WORK INSTRUCTION:
Among the entries below, only the lines starting at the one with "v_create_srq : Z" and ending at the one with "(∀ k, k ≠ map_key", both included, are to be printed exactly.

** Opening MATERIAL PROVIDED block **

(* ===== verification/CmaConn.v ===== *)
(** * The connection manager: setting up and closing connections

    [librdmacm/src/cma.c]: addresses and routes, queue pairs on an identifier,
    connecting, listening, accepting, disconnecting, and the endpoint calls built
    from them. *)

From S2P Require Import Prelude Layout FfTypes Wire Indexer Attrs Marshall Cma.

Definition AF_INET : Z := 2.
Definition AF_INET6 : Z := 10.
Definition AF_IB : Z := 27.
Definition IBV_QPT_XRC_RECV : Z := 10.
Definition RDMA_OPTION_IB : Z := 1.
Definition RDMA_OPTION_IB_PATH : Z := 1.
Definition IBV_QP_ACCESS_FLAGS : Z := Z.shiftl 1 3.
Definition IBV_QP_PKEY_INDEX : Z := Z.shiftl 1 4.
Definition IBV_QP_PORT : Z := Z.shiftl 1 5.
Definition IBV_QP_QKEY : Z := Z.shiftl 1 6.
Definition IBV_QP_SQ_PSN : Z := Z.shiftl 1 16.

(** An address is its bytes; [None] is a null pointer. *)
Definition sa_family (addr : list Z) : Z := le_val (takeZ 2 addr).

(** [ucma_copy_conn_param_to_kern]; the command was zeroed before. *)
Definition zero_conn_param : ucma_abi_conn_param := mkAbiConn 0 (replicate 256 0) 0 0 0 0 0 0 0 0.

(** [memcpy(buf + off, src, len)] into [private_data]. *)
Definition write_private (buf : list Z) (off : Z) (src : list Z) : res (list Z) :=
  if Z.leb (off + lenZ src) (lenZ buf) then Ok (takeZ off buf ++ src ++ dropZ (off + lenZ src) buf)
  else UB "write past private_data".
Definition view s : book := mkBook (acct <$> c_ids s) (tag <$> c_events s) (ucma_idm s) (k_ids (c_env s)).

Definition quiet s s' : Prop := view s' = view s.

#[export] Instance quiet_preorder : PreOrder quiet.
Proof. split; [done|]. intros s s' s'' ??. unfold quiet in *. congruence. Qed.

(** The outcome is not a dangling pointer, and a result satisfies [Q]. *)
Definition fine {A} (Q : A → cma K → Prop) (r : res (A * cma K)) : Prop :=
  match r with Ok (a, s) => Q a s | UB why => why ≠ dangling | _ => True end.

(** Given the blocks [ps] and [es], the call touches no freed block and is quiet. *)
Definition calm {A} ps es (m : M K A) : Prop :=
  ∀ s, ps ⊆ dom (c_ids s) → es ⊆ dom (c_events s) → fine (λ _ s', quiet s s') (m s).

Lemma fine_bind {A B} (m : M K A) (f : A → M K B) (Q : A → cma K → Prop) (R : B → cma K → Prop) s :
  fine Q (m s) → (∀ a s', Q a s' → fine R (f a s')) → fine R ((m ≫= f) s).
Proof.
  unfold mbind, M_bind. destruct (m s) as [[a s']| | | |]; cbn; try done. intros HQ Hf. by apply Hf.
Qed.

Lemma fine_mono {A} (Q R : A → cma K → Prop) r : (∀ a s, Q a s → R a s) → fine Q r → fine R r.
Proof. destruct r as [[a s]| | | |]; cbn; auto. Qed.

Lemma quiet_ids s s' : quiet s s' → dom (c_ids s') = dom (c_ids s).
Proof. intros [= H _ _ _]. by rewrite <- !(dom_fmap_L acct), H. Qed.

Lemma quiet_events s s' : quiet s s' → dom (c_events s') = dom (c_events s).
Proof. intros [= _ H _ _]. by rewrite <- !(dom_fmap_L tag), H. Qed.
(* ===== verification/CmaMulticast.v ===== *)
(** * The connection manager: multicast groups, rejecting, notifying and shared receive queues

    [librdmacm/src/cma.c]: the calls that still write their command to the channel's descriptor themselves ([rdma_reject],
    [rdma_notify], [rdma_join_multicast], [rdma_leave_multicast]), [rdma_create_srq] and [rdma_create_qp_exp]. *)

From S2P Require Import Prelude Layout FfTypes Wire Indexer Attrs Marshall Cma CmaConn CmaEvents CmaDemo.

(** The commands, by the members the library sets. *)
Inductive cm_write :=
  | REJECT (id : Z) (private_data : list Z) (private_data_len : Z)
  | NOTIFY (id event : Z)
  | JOIN_MCAST (id uid : Z) (addr : list Z) (addr_size : Z)
  | JOIN_IP_MCAST (id uid : Z) (addr : list Z)
  | LEAVE_MCAST (id : Z).

(** The members of [ibv_srq_init_attr_ex] that the library looks at. *)
Record srq_attr := mkSrqAttr { sr_mask : Z; sr_type : Z; sr_pd : option Z; sr_xrcd : option Z; sr_cq : option Z; sr_max_wr : Z }.
Definition IBV_SRQT_BASIC : Z := 0.
Definition IBV_SRQT_XRC : Z := 1.
Definition IBV_SRQ_INIT_ATTR_TYPE : Z := 1.
Definition IBV_SRQ_INIT_ATTR_PD : Z := 2.
Definition IBV_SRQ_INIT_ATTR_XRCD : Z := 4.
Definition IBV_SRQ_INIT_ATTR_CQ : Z := 8.

(** [k_write fd cmd]: nothing if the whole command could not be written, else the first word of the kernel's response. *)
Class CmWrite (K : Type) := {
  k_write : Z → cm_write → K → option Z * K;
  v_create_srq : Z → srq_attr → K → option Z * K;
  v_create_qp_exp : Z → qp_attr → K → option ibv_qp * K
}.
(** C34.  Remote addresses are translated on every host.  When the client of the router
    [me] announces a region and each datagram and its answer arrive, every router of
    the list knows the region: a read or write request of any of them to an address of the
    region, under its key, is redirected to the same offset in the piece of shared
    memory as the registering router maps it; other keys keep their meaning, and
    no socket stays open.  When an answer is lost, the request waits for ever. *)
Theorem mapping_distributed (me : list Z) (p : mapping_req) (n : net) (t : tables) (ptr : Z) :
  n !! me = Some t → lkey_ptr t !! map_key p = Some ptr → (∀ h, h ∈ HOST_LIST → is_Some (n !! h)) →
  (∃ n', handle_reg_mr_mapping me p (replicate 2 (Sent true true)) n = Ok (true, 0%nat, n') ∧
    ∀ h t0, h ∈ HOST_LIST → n !! h = Some t0 → ∃ t', n' !! h = Some t' ∧
      (∀ k, k ≠ map_key p → rkey_mr_shm t' !! k = rkey_mr_shm t0 !! k) ∧
      ∀ w y i, is_rdma (sw_opcode w) = true → sw_w1 w = map_key p → sw_w0 w = map_mr p + i → 0 ≤ ptr + i < 2 ^ 64 →
        ∃ y', remap_remote (λ _, rkey_mr_shm t') w y = Ok (set_w0 (ptr + i) w, y')) ∧
  ∀ us us' a, (length us < 2)%nat → Forall (λ u, u = NoPort ∨ ∃ a, u = Sent a true) us →
    handle_reg_mr_mapping me p (us ++ Sent a false :: us') n = Blocked.
Proof.
  intros Hme Hptr Hhosts. unfold handle_reg_mr_mapping. rewrite Hme. cbn [deref rbind]. rewrite Hptr. cbn [default from_option id].
  split; [|intros us us' a Hlen Hus; by apply lost_answer_blocks]. eexists. split; [by apply send_all|].
  intros h t0 Hh Ht0. set (t1 := set_lkeys _ t).
  assert (∃ t2, <[me := t1]> n !! h = Some t2 ∧ rkey_mr_shm t2 = rkey_mr_shm t0) as (t2 & Ht2 & Hr2).
  { destruct (decide (h = me)) as [->|Hne].
    - exists t1. rewrite lookup_insert_eq. split; [done|]. unfold t1. cbn. by rewrite Hme in Ht0; injection Ht0 as <-.
    - exists t0. by rewrite lookup_insert_ne. }
  destruct (told (mkMappingReq (map_key p) (map_mr p) ptr) HOST_LIST _ h t2 Ht2) as (t' & Ht' & _ & Hin & Hout).
  exists t'. split; [done|]. split; [intros k Hk; rewrite Hout, Hr2 by (by left); done|].
  intros w y i Hop Hkey Haddr Hrange. specialize (Hin Hh). cbn in Hin. unfold remap_remote. rewrite Hop, Hkey.
  cbn [find_rkey]. rewrite Hin. cbn [rbind ms_shm ms_mr]. eexists. rewrite Haddr. do 3 f_equal.
  replace (ptr + (map_mr p + i) - map_mr p) with (ptr + i) by lia. by apply u64_id.
Qed.
(* ===== verification/RsItems.v ===== *)
(** * rsocket: messages, memory and the abstract view of a connection

    What the proof about two connected sockets ([RsStream]) needs of the data: encoding
    of messages, copies in memory, rings, and the items that stand for
    work requests, completions and unread messages. *)

From S2P Require Import Prelude Layout FfTypes Attrs Request Cma Vip Rsocket RsNet.

(** ** Messages *)
Lemma testbit_small d n i : 0 ≤ d < 2 ^ n → 0 ≤ n ≤ i → Z.testbit d i = false.
Proof. intros Hd Hi. rewrite <- (Z.mod_small d (2 ^ n)) by done. by apply Z.mod_pow2_bits_high. Qed.

Lemma msg_op_set op d : 0 ≤ op < 8 → 0 ≤ d < 2 ^ 29 → rs_msg_op (rs_msg_set op d) = op.
Proof.
  intros Ho Hd. unfold rs_msg_op, rs_msg_set, u32. rewrite (Z.mod_small d) by lia.
  apply Z.bits_inj'. intros i Hi. rewrite Z.shiftr_spec by done.
  destruct (Z.ltb_spec (i + 29) 32).
  - rewrite Z.mod_pow2_bits_low, Z.lor_spec, Z.shiftl_spec, (testbit_small d 29), orb_false_r by lia. f_equal. lia.
  - rewrite Z.mod_pow2_bits_high by lia. symmetry. apply (testbit_small op 3); lia.
Qed.

Lemma msg_data_set op d : 0 ≤ op < 8 → 0 ≤ d < 2 ^ 29 → rs_msg_data (rs_msg_set op d) = d.
Proof.
  intros Ho Hd. unfold rs_msg_data, rs_msg_set, u32. rewrite (Z.mod_small d) by lia.
  change 0x1FFFFFFF with (Z.ones 29). rewrite Z.land_ones by lia.
  apply Z.bits_inj'. intros i Hi. destruct (Z.ltb_spec i 29).
  - rewrite Z.mod_pow2_bits_low, Z.mod_pow2_bits_low, Z.lor_spec, Z.shiftl_spec_low by lia. done.
  - rewrite Z.mod_pow2_bits_high by lia. symmetry. by apply (testbit_small d 29).
Qed.

Lemma msg_set_range op d : 0 ≤ rs_msg_set op d < 2 ^ 32.
Proof. apply u32_range. Qed.

Lemma swap32_range z : 0 ≤ swap32 z < 2 ^ 32.
Proof.
  assert (0 ≤ swap32 z) as H0.
  { unfold swap32, swap16. repeat first [rewrite Z.lor_nonneg; split | rewrite Z.shiftl_nonneg | rewrite Z.land_nonneg; right; lia]. }
  split; [done|]. destruct (decide (swap32 z = 0)) as [->|]; [lia|]. apply Z.log2_lt_pow2; [lia|].
  destruct (Z.ltb_spec (Z.log2 (swap32 z)) 32) as [|Hl]; [done|].
  pose proof (swap32_high z (Z.log2 (swap32 z)) Hl) as E. rewrite Z.bit_log2 in E; [done|lia].
Qed.

Lemma swap32_involutive z : 0 ≤ z < 2 ^ 32 → swap32 (swap32 z) = z.
Proof.
  intros Hz. apply Z.bits_inj'. intros i Hi. rewrite swap32_testbit by done. destruct (Z.ltb_spec i 32) as [Hl|Hl]; cbn [andb].
  - destruct (rev_bit_spec i) as [Hr E]; [lia|]. rewrite swap32_testbit by lia. rewrite E.
    by destruct (Z.ltb_spec (rev_bit i) 32); [|lia].
  - symmetry. by apply (testbit_small z 32).
Qed.

Lemma swap16_involutive z : 0 ≤ z < 2 ^ 16 → swap16 (swap16 z) = z.
Proof.
  intros Hz. apply Z.bits_inj'. intros i Hi. rewrite swap16_testbit by done.
  destruct (Z.ltb_spec i 8); [|destruct (Z.ltb_spec i 16); cbn [andb]].
  - rewrite swap16_testbit by lia. destruct (Z.ltb_spec (i + 8) 8); [lia|]. destruct (Z.ltb_spec (i + 8) 16); [|lia]. cbn [andb]. f_equal. lia.
  - rewrite swap16_testbit by lia. destruct (Z.ltb_spec (i - 8) 8); [|lia]. f_equal. lia.
  - symmetry. by apply (testbit_small z 16).
Qed.

Lemma swap16_range z : 0 ≤ swap16 z < 2 ^ 16.
Proof.
  assert (swap16 z = swap16 z mod 2 ^ 16) as ->; [|by apply Z.mod_pos_bound].
  apply Z.bits_inj'. intros i Hi. destruct (Z.ltb_spec i 16); [by rewrite Z.mod_pow2_bits_low by lia|].
  rewrite Z.mod_pow2_bits_high by lia. rewrite swap16_testbit by lia. destruct (Z.ltb_spec i 8); [lia|]. by destruct (Z.ltb_spec i 16); [lia|].
Qed.

Lemma swap64_testbit z i : 0 ≤ i → Z.testbit (swap64 z) i =
  if Z.ltb i 32 then Z.testbit z (rev_bit i + 32) else Z.ltb i 64 && Z.testbit z (rev_bit (i - 32)).
Proof.
  intros Hi. unfold swap64. change 0xFFFFFFFF with (Z.ones 32). rewrite Z.lor_spec, Z.shiftl_spec by done.
  destruct (Z.ltb_spec i 32).
  - rewrite (Z.testbit_neg_r _ (i - 32)) by lia. rewrite swap32_testbit by done. destruct (Z.ltb_spec i 32); [|lia]. cbn [andb orb].
    destruct (rev_bit_spec i) as [Hr _]; [lia|]. rewrite Z.land_spec, Z.shiftr_spec, Z.testbit_ones_nonneg by lia.
    destruct (Z.ltb_spec (rev_bit i) 32); [|lia]. by rewrite andb_true_r.
  - rewrite !swap32_testbit by lia. destruct (Z.ltb_spec i 32); [lia|]. cbn [andb]. rewrite orb_false_r.
    destruct (Z.ltb_spec (i - 32) 32), (Z.ltb_spec i 64); try lia; try done. cbn [andb].
    destruct (rev_bit_spec (i - 32)) as [Hr _]; [lia|]. rewrite Z.land_spec, Z.testbit_ones_nonneg by lia.
    destruct (Z.ltb_spec (rev_bit (i - 32)) 32); [|lia]. by rewrite andb_true_r.
Qed.
(* ===== verification/RsSteps.v ===== *)
(** * Two connected rsockets: every step keeps the invariant

    The invariant of [RsStream], seen from one side, and what each step of that side does to it. *)

From S2P Require Import Prelude Layout FfTypes Attrs Request Cma Rsocket RsNet RsItems RsStream.

#[local] Arguments load_sge : simpl never.
#[local] Arguments store_sge : simpl never.
#[local] Arguments poke : simpl never.
#[local] Arguments peek : simpl never.
#[local] Arguments rs_msg_set : simpl never.
#[local] Arguments outs : simpl never.

(** A side with [e], [g] that has sent [s] and got [o], and its peer with [e'], [g'], [s'], [o']. *)
Record pair_ok (c d : rs_cfg) (e e' : ep rc) (g g' : side) (s s' o o' : list Z) (f f' : flow) (rcnt : Z) : Prop := {
  p_side : side_ok c d e g rcnt;
  p_peer : side_ok d c e' g' 0;
  p_out : flow_ok c d (tx (e_rs e)) (e_mem e) (g_send g) (crecv (g_cq g)) (rx (e_rs e')) (e_mem e') (g_send g') (crecv (g_cq g')) s o' f;
  p_in : flow_ok d c (tx (e_rs e')) (e_mem e') (g_send g') (crecv (g_cq g')) (rx (e_rs e)) (e_mem e) (g_send g) (crecv (g_cq g)) s' o f'
}.

(** Two configurations that know each other. *)
Record pair_cfg (c d : rs_cfg) : Prop := {
  pc_own : cfg_ok c;
  pc_peer : cfg_ok d;
  pc_remote : remote_sgl c = mkRsSge (target_sgl d) (target_rkey d) 2;
  pc_remote' : remote_sgl d = mkRsSge (target_sgl c) (target_rkey c) 2
}.

Lemma pair_cfg_sym c d : pair_cfg c d → pair_cfg d c.
Proof. intros []. by constructor. Qed.
Lemma pair_sym c d e e' g g' s s' o o' f f' : pair_ok c d e e' g g' s s' o o' f f' 0 → pair_ok d c e' e g' g s' s o' o f' f 0.
Proof. intros []. by constructor. Qed.

(** Only the data and the credits in the queues matter. *)
Lemma flow_items c d t m snd snd1 arr arr1 x m' snd' snd1' arr' arr1' sent got f :
  datas snd1 = datas snd → creds arr1 = creds arr → creds snd1' = creds snd' → halves snd1' = halves snd' → datas arr1' = datas arr' →
  flow_ok c d t m snd arr x m' snd' arr' sent got f → flow_ok c d t m snd1 arr1 x m' snd1' arr1' sent got f.
Proof.
  intros E1 E2 E3 E4 E5 []. constructor; rewrite ?E1, ?E2, ?E3, ?E4, ?E5; done.
Qed.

** Closing MATERIAL PROVIDED block **

EXERCISE ANSWER:
  v_create_srq : Z → srq_attr → K → option Z * K;
  v_create_qp_exp : Z → qp_attr → K → option ibv_qp * K
}.
(** C34.  Remote addresses are translated on every host.  When the client of the router
    [me] announces a region and each datagram and its answer arrive, every router of
    the list knows the region: a read or write request of any of them to an address of the
    region, under its key, is redirected to the same offset in the piece of shared
    memory as the registering router maps it; other keys keep their meaning, and
    no socket stays open.  When an answer is lost, the request waits for ever. *)
Theorem mapping_distributed (me : list Z) (p : mapping_req) (n : net) (t : tables) (ptr : Z) :
  n !! me = Some t → lkey_ptr t !! map_key p = Some ptr → (∀ h, h ∈ HOST_LIST → is_Some (n !! h)) →
  (∃ n', handle_reg_mr_mapping me p (replicate 2 (Sent true true)) n = Ok (true, 0%nat, n') ∧
    ∀ h t0, h ∈ HOST_LIST → n !! h = Some t0 → ∃ t', n' !! h = Some t' ∧
      (∀ k, k ≠ map_key p → rkey_mr_shm t' !! k = rkey_mr_shm t0 !! k) ∧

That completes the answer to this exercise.